*MATERIAL FOR THE TASK*:
-- -- --

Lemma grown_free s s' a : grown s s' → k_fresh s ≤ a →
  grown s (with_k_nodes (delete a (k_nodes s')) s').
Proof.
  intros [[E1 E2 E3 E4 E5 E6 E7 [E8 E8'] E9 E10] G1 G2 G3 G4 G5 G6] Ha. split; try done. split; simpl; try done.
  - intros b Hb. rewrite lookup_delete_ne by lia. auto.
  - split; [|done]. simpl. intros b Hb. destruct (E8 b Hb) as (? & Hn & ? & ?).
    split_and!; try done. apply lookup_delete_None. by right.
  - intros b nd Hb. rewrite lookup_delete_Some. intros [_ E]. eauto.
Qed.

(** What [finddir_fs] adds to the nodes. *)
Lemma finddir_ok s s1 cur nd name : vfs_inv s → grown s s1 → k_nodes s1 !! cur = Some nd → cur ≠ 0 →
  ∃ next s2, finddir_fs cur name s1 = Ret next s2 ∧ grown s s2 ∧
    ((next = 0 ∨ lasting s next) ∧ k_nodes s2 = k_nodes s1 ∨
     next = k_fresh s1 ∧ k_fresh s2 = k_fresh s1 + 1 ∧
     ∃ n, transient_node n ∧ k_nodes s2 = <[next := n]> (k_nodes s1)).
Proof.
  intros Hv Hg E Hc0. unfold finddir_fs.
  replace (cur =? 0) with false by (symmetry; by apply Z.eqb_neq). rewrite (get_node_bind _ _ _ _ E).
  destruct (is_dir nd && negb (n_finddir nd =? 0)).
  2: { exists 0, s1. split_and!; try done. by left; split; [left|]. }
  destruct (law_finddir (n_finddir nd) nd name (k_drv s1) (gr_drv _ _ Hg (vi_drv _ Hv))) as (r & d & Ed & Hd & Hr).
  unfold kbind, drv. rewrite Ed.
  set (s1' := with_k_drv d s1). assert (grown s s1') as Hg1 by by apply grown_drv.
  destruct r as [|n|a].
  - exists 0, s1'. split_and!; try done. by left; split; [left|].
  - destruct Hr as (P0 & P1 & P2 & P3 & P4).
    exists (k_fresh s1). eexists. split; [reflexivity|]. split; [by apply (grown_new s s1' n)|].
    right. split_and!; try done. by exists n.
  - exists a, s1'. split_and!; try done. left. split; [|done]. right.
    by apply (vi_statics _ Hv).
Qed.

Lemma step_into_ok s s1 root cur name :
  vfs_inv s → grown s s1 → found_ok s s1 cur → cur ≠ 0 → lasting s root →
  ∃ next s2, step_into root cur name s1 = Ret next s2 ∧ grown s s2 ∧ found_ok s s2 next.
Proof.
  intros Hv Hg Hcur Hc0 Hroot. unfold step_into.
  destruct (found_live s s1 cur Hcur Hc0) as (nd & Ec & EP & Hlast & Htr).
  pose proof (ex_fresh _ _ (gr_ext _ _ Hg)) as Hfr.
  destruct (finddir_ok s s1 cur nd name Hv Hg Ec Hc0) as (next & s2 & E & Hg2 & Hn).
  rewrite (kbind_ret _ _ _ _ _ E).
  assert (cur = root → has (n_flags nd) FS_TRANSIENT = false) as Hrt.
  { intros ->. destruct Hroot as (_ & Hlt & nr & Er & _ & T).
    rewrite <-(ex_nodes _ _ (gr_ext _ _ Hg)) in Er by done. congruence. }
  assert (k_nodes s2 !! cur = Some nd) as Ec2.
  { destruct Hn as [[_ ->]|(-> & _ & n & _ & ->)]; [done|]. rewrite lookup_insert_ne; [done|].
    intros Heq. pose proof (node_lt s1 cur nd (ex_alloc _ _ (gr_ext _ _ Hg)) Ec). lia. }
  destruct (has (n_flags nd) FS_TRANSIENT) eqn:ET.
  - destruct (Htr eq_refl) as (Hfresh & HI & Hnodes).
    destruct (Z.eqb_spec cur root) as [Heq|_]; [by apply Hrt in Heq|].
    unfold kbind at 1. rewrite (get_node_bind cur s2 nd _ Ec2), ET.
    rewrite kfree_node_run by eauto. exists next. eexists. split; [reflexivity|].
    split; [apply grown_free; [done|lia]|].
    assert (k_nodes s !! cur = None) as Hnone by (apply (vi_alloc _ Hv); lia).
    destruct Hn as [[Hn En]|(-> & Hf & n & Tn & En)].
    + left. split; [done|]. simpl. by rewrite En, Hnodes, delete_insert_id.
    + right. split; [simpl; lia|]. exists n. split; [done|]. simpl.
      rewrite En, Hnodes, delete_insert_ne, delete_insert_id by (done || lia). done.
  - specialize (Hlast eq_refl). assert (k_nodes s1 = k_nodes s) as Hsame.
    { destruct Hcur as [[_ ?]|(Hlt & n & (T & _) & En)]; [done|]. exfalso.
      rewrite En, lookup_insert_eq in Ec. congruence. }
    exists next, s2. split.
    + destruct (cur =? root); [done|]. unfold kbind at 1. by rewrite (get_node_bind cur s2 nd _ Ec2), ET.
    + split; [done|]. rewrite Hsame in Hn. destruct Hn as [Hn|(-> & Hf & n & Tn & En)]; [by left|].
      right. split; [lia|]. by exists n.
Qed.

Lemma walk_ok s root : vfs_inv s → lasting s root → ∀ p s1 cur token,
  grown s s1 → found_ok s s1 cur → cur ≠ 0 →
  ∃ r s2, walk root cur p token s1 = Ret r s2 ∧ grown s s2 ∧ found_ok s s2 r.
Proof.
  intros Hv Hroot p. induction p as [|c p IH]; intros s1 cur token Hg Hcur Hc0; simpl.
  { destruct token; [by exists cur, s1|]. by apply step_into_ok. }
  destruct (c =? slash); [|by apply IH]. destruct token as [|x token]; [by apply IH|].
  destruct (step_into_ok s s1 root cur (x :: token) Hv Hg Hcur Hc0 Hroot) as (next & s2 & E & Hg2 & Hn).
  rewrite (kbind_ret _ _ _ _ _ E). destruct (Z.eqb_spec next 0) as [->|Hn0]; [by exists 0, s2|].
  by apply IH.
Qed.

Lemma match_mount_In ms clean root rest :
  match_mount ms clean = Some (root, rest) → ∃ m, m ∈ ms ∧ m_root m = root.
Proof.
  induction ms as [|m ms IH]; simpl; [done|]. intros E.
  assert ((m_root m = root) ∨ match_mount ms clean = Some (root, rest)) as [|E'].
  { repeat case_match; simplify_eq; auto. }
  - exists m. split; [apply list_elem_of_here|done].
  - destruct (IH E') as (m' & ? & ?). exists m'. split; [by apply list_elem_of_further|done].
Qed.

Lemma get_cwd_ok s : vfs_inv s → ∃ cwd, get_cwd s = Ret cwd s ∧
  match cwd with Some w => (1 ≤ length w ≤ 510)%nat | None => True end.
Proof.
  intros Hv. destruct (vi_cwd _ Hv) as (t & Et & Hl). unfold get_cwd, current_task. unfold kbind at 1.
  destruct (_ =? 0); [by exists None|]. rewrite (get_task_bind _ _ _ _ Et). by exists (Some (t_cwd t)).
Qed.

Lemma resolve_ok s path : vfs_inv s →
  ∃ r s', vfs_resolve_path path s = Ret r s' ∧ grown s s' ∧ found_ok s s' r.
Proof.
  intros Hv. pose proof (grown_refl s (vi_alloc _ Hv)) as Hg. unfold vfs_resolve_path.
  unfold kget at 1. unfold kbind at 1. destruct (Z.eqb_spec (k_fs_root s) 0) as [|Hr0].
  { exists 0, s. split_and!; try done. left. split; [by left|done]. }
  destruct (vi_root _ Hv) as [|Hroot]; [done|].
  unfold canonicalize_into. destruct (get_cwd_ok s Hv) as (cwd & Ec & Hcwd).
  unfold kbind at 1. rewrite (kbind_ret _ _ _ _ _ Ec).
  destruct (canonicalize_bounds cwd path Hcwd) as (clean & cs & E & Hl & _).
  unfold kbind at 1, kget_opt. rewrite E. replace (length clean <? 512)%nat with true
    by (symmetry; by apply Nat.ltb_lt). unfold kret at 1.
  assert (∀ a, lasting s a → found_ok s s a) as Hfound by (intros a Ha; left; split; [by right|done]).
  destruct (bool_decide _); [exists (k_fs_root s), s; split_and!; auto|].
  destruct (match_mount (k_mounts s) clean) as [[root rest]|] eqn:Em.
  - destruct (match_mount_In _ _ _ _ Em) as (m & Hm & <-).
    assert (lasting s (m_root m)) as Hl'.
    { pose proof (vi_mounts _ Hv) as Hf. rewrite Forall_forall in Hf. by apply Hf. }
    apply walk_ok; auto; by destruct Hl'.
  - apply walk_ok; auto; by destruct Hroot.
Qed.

-- -- --

*EXERCISE PROMPT*:
Copy only the stretch running from the line containing "assert (∀ a, lasting" to the final line of the entries, both ends included, exactly as it stands.

*ANSWER SECTION*:
  assert (∀ a, lasting s a → found_ok s s a) as Hfound by (intros a Ha; left; split; [by right|done]).
  destruct (bool_decide _); [exists (k_fs_root s), s; split_and!; auto|].
  destruct (match_mount (k_mounts s) clean) as [[root rest]|] eqn:Em.
  - destruct (match_mount_In _ _ _ _ Em) as (m & Hm & <-).
    assert (lasting s (m_root m)) as Hl'.
    { pose proof (vi_mounts _ Hv) as Hf. rewrite Forall_forall in Hf. by apply Hf. }
    apply walk_ok; auto; by destruct Hl'.
  - apply walk_ok; auto; by destruct Hroot.
Qed.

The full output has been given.